While she was shopping at Walmart with her two young children, Rao alleges, she was accused of concealing items.
She says she was alarmed when two police officers and several store clerks approached her with the accusation.
Rao says she told them to check her items and that she had nothing to hide before being interrogated by officers, who allegedly asked her personal questions about where she lived and who else she may have been in the store with.
When Rao says she became extremely upset over police ignoring her requests to prove she wasn’t concealing anything, she became hysterical.
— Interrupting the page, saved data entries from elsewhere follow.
Definition pool_list_detach (st : ut_state) (node : Z) : outcome ut_state :=
  n ← get_node st node;
  prev ← deref (sa_prev n);
  v ← read_loc st prev;
  _ ← c_assert (bool_decide (is_Some v));
  st ← match sa_next n with
       | Some next => upd_node st next (sa_set_prev (Some prev))
       | None => mret st
       end;
  st ← write_loc st prev (sa_next n);
  st ← upd_node st node (sa_set_prev None);
  upd_node st node (sa_set_next None).

Definition pool_list_attach (st : ut_state) (pool : ploc) (node : Z) : outcome ut_state :=
  n ← get_node st node;
  _ ← c_assert (bool_decide (sa_next n = None));
  _ ← c_assert (bool_decide (sa_prev n = None));
  first ← read_loc st pool;
  st ← upd_node st node (sa_set_next first);
  st ← match first with
       | Some next => upd_node st next (sa_set_prev (Some (NextOf node)))
       | None => mret st
       end;
  st ← upd_node st node (sa_set_prev (Some pool));
  write_loc st pool (Some node).

(** A walk along [next] from [p] to the first node that satisfies [f]. *)
Fixpoint list_walk (st : ut_state) (f : suballocator → bool) (fuel : nat)
    (p : option Z) : outcome (option Z) :=
  match fuel with
  | O => Fault OutOfFuel
  | S fuel =>
      match p with
      | None => mret None
      | Some q =>
          n ← get_node st q;
          if f n then mret (Some q) else list_walk st f fuel (sa_next n)
      end
  end.

Definition walk_fuel (st : ut_state) : nat := S (size (nodes st)).

Definition pool_list_find_base (st : ut_state) (pool : option Z) (base : Z) :
    outcome (option Z) :=
  list_walk st (λ n, sa_base n =? base) (walk_fuel st) pool.

Definition pool_list_find_free (st : ut_state) (pool : option Z) : outcome (option Z) :=
  list_walk st (λ n, negb (bf_available (sa_bitfield n) =? 0)) (walk_fuel st) pool.

Definition new_suballocator (st : ut_state) (sizebits : Z) :
    outcome (option Z * ut_state) :=
  '(primary_addr, st) ← do_ut_alloc_from_bitfield st PRIMARY_POOL_SIZEBITS;
  if primary_addr =? 0 then mret (None, st) else
  let units := Z.shiftl 1 (PRIMARY_POOL_SIZEBITS - sizebits) in
  let '(m0, st) := malloc st in
  if negb m0 then
    st ← do_ut_free_from_bitfield st primary_addr PRIMARY_POOL_SIZEBITS;
    mret (None, st)
  else
  let '(m1, st) := malloc st in
  let '(m2, st) := if m1 then malloc st else (true, st) in
  bf ← new_bitfield m1 m2 units BITFIELD_INIT_EMPTY;
  match bf with
  | None =>
      st ← do_ut_free_from_bitfield st primary_addr PRIMARY_POOL_SIZEBITS;
      mret (None, st)
  | Some bf =>
      let p := fresh st in
      mret (Some p,
            mk_ut (pool14 st) (pool12 st) (pool10 st) (pool9 st) (pool4 st)
              (initialised st) (pool_base st)
              (<[p := mk_suballocator None None primary_addr bf]> (nodes st))
              (p + 1) (mallocs st))
  end.

(** The end of [do_ut_alloc_from_list]: allocate from the chosen node. *)
Definition take_from_node (st : ut_state) (q sizebits : Z) : outcome (Z * ut_state) :=
  n ← get_node st q;
  '(offset, bf) ← bf_set_next_free (sa_bitfield n);
  st ← upd_node st q (sa_set_bitfield bf);
  _ ← c_assert (negb (offset =? -1));
  mret (u32 (Z.shiftl offset sizebits + sa_base n), st).

Definition do_ut_alloc_from_list (st : ut_state) (sizebits : Z) :
    outcome (Z * ut_state) :=
  _ ← c_assert ((sizebits =? 9) || (sizebits =? 4));
  let pool := PoolHead sizebits in
  first ← read_loc st pool;
  found ← pool_list_find_free st first;
  '(pool_node, st) ←
    match found with
    | Some p => mret (Some p, st)
    | None =>
        '(p, st) ← new_suballocator st sizebits;
        match p with
        | None => mret (None, st)
        | Some q => st ← pool_list_attach st pool q; mret (Some q, st)
        end
    end;
  match pool_node with
  | None => mret (0, st)
  | Some q => take_from_node st q sizebits
  end.

Definition do_ut_free_from_list (st : ut_state) (addr sizebits : Z) : outcome ut_state :=
  _ ← c_assert ((sizebits =? 9) || (sizebits =? 4));
  first ← read_loc st (PoolHead sizebits);
  let base := andnot32 addr (Z.shiftl 1 PRIMARY_POOL_SIZEBITS - 1) in
  let offset := i32 (Z.shiftr (u32 (addr - base)) sizebits) in
  let units := Z.shiftl 1 (PRIMARY_POOL_SIZEBITS - sizebits) in
  found ← pool_list_find_base st first base;
  q ← (match found with Some q => mret q | None => Fault AssertFail end);
  n ← get_node st q;
  bf ← bf_clr (sa_bitfield n) offset;
  st ← upd_node st q (sa_set_bitfield bf);
  if bf_available bf =? units then
    st ← pool_list_detach st q;
    st ← do_ut_free_from_bitfield st (sa_base n) PRIMARY_POOL_SIZEBITS;
    mret (with_nodes st (delete q (nodes st)))
  else mret st.

(** * Exported functions *)

Definition FLOOR14 (x : Z) : Z := andnot32 x (Z.shiftl 1 14 - 1).
Definition CEILING14 (x : Z) : Z := FLOOR14 (u32 (x + Z.shiftl 1 14 - 1)).

(** [new_bitfield] with [malloc] answering from the state. *)
Definition new_bitfield_st (st : ut_state) (size : Z) (i : bf_init_state) :
    outcome (option bitfield * ut_state) :=
  let '(m1, st) := malloc st in
  let '(m2, st) := if m1 then malloc st else (true, st) in
  bf ← new_bitfield m1 m2 size i;
  mret (bf, st).

Definition ut_allocator_init (st : ut_state) (low high : Z) : outcome ut_state :=
  _ ← c_assert (negb (initialised st));
  let low := FLOOR14 low in
  let high := CEILING14 high in
  let mem_size := u32 (high - low) in
  '(p14, st) ← new_bitfield_st st (Z.shiftr mem_size 14) BITFIELD_INIT_FILLED;
  '(p12, st) ← new_bitfield_st st (Z.shiftr mem_size 12) BITFIELD_INIT_FILLED;
  '(p10, st) ← new_bitfield_st st (Z.shiftr mem_size 10) BITFIELD_INIT_FILLED;
  let units := Z.to_nat (Z.shiftr mem_size 14) in
  p14 ← match units with
        | O => mret p14
        | S _ => p ← deref p14; p ← bf_clr_range p 0 units; mret (Some p)
        end;
  mret (mk_ut p14 p12 p10 None None true low (nodes st) (fresh st) (mallocs st)).

Definition ut_alloc (st : ut_state) (sizebits : Z) : outcome (Z * ut_state) :=
  _ ← c_assert (initialised st);
  _ ← c_assert (bool_decide (is_Some (pool14 st)));
  if (sizebits =? 4) || (sizebits =? 9) then do_ut_alloc_from_list st sizebits
  else if (sizebits =? 10) || (sizebits =? 12) || (sizebits =? 14) then
    do_ut_alloc_from_bitfield st sizebits
  else Fault AssertFail.

Definition ut_free (st : ut_state) (addr sizebits : Z) : outcome ut_state :=
  _ ← c_assert (negb (addr =? 0));
  _ ← c_assert (Z.land addr (Z.shiftl 1 sizebits - 1) =? 0);
  if (sizebits =? 4) || (sizebits =? 9) then do_ut_free_from_list st addr sizebits
  else if (sizebits =? 10) || (sizebits =? 12) || (sizebits =? 14) then
    do_ut_free_from_bitfield st addr sizebits
  else Fault AssertFail.

Global Arguments read_loc : simpl never.
Global Arguments write_loc : simpl never.
Global Arguments get_pool : simpl never.
Global Arguments do_ut_alloc_from_bitfield : simpl never.
Global Arguments do_ut_free_from_bitfield : simpl never.
Global Arguments bitfield_fill_pool : simpl never.
Global Arguments bitfield_merge_up : simpl never.
Global Arguments new_bitfield : simpl never.
Global Arguments set_pool : simpl never.

(** * Linked lists of nodes *)

Definition is_list_size (s : Z) : Prop := s = 9 ∨ s = 4.

Definition head_of (st : ut_state) (s : Z) : option Z :=
  if s =? 9 then pool9 st else pool4 st.

(** The location that points to element [k] of a list. *)
Definition loc_at (s : Z) (ids : list Z) (k : nat) : ploc :=
  match k with
  | O => PoolHead s
  | S k' => match ids !! k' with Some id => NextOf id | None => PoolHead s end
  end.

(** The list of size [s] links exactly the nodes [ids], in order, both ways. *)
Record list_rep (st : ut_state) (s : Z) (ids : list Z) : Prop := {
  rep_head : head_of st s = ids !! 0%nat;
  rep_node : ∀ k id, ids !! k = Some id →
    ∃ nd, nodes st !! id = Some nd ∧ sa_next nd = ids !! S k ∧
      sa_prev nd = Some (loc_at s ids k)
}.

(** A state whose list of size [s] starts at [h] and whose nodes are [ns]. *)
Definition relink (st : ut_state) (s : Z) (h : option Z) (ns : gmap Z suballocator) :
    ut_state :=
  mk_ut (pool14 st) (pool12 st) (pool10 st)
    (if s =? 9 then h else pool9 st) (if s =? 9 then pool4 st else h)
    (initialised st) (pool_base st) ns (fresh st) (mallocs st).

(** What a node says apart from its links. *)
Definition node_data (ns : gmap Z suballocator) (id : Z) : option (Z * bitfield) :=
  (λ nd, (sa_base nd, sa_bitfield nd)) <$> ns !! id.

Lemma read_loc_head (st : ut_state) (s : Z) :
  is_list_size s → read_loc st (PoolHead s) = Ret (head_of st s).
Proof. by intros [-> | ->]. Qed.

Lemma write_loc_head (st : ut_state) (s : Z) (v : option Z) :
  is_list_size s → write_loc st (PoolHead s) v = Ret (relink st s v (nodes st)).
Proof. by intros [-> | ->]. Qed.

Lemma list_walk_spec (st : ut_state) (s : Z) (ids : list Z) (f : suballocator → bool)
    (m : nat) (k : nat) :
  list_rep st s ids → (k ≤ length ids < m + k)%nat →
  ∃ r, list_walk st f m (ids !! k) = Ret r ∧
    match r with
    | Some q => ∃ j nd, (k ≤ j)%nat ∧ ids !! j = Some q ∧ nodes st !! q = Some nd ∧ f nd = true
    | None => ∀ j q nd, (k ≤ j)%nat → ids !! j = Some q → nodes st !! q = Some nd → f nd = false
    end.
Proof.
  intros Hrep. revert k. induction m as [|m IH]; intros k Hm; simpl.
  { lia. }
  destruct (ids !! k) as [q|] eqn:Hk.
  - destruct (rep_node _ _ _ Hrep k q Hk) as (nd & Hnd & Hnext & _).
    unfold get_node. rewrite Hnd. simpl. destruct (f nd) eqn:Hf.
    + exists (Some q). split; [done |]. exists k, nd. split_and!; [lia | done ..].
    + rewrite Hnext. apply lookup_lt_Some in Hk as Hlt.
      destruct (IH (S k)) as (r & -> & Hr); [lia |].
      exists r. split; [done |]. destruct r as [q'|].
      * destruct Hr as (j & nd' & ? & ? & ? & ?). exists j, nd'.
        split_and!; [lia | done ..].
      * intros j q' nd' Hj Hj' Hnd'. destruct (decide (j = k)) as [-> |].
        -- congruence.
        -- eapply Hr; [| done | done]. lia.
  - exists None. split; [done |]. intros j q nd Hj Hq.
    apply lookup_lt_Some in Hq. apply lookup_ge_None in Hk. lia.
Qed.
That’s when she said one of the officers tried to arrest her.
She says she pushed him away because she was holding her daughter’s hand while it happened and ultimately was charged with disturbing the peace, resisting arrest and assaulting an officer.
Police issued an email statement about the incident on Jan. 16.
The statement reads police “aren’t in a position to discuss specifics at this time.”
At approximately 3:30 p.m. on Jan. 15, police say, a report was received of a theft in progress at Mumford’s Walmart in Halifax.
“Officers approached a woman who was believed to have concealed items. She became verbally abusive and was behaving aggressively,” police said.
“The officers then attempted to place the woman under arrest for causing a disturbance. She resisted and assaulted one of the officers.”
Lawrence says racial profiling is a reality the Black community endures on a consistent basis.
“People’s perceptions are their reality — accusations of racial discrimination in the police, in the fire, in the military, on the buses, and there’s a lot more when I was growing up,” he said, when referencing decades of incidences involving systemic racism in Nova Scotia.
“So it is a fact of life for Black people.”
Lawrence says he faced racism from within the police force and the general public when he was an officer.
As a former investigator, he questions why police approached Rao while she was still inside Walmart.
“If a police officer is going to charge someone and there’s an opportunity to get more evidence, why wouldn’t they let her leave the store? Arresting her before not leaving the store leaves room for a great deal of doubt in relation to intent,” Lawrence said.
He also wonders how things escalated to the point of Rao being taken to the ground by several officers, in front of her children.
“The job should be, and always was, to get voluntary compliance through verbal intervention,” Lawrence said.
Lawrence calls the recent Halifax Regional Police apology to the Nova Scotia Black community for years of the discriminatory misuse of street checks ‘symbolic’ and nothing more.
“The change has got to come from the ground up and the attitudes by a significant number of white police officers, for sure, has been a thorn in the side of Black people for years, including myself,” he said.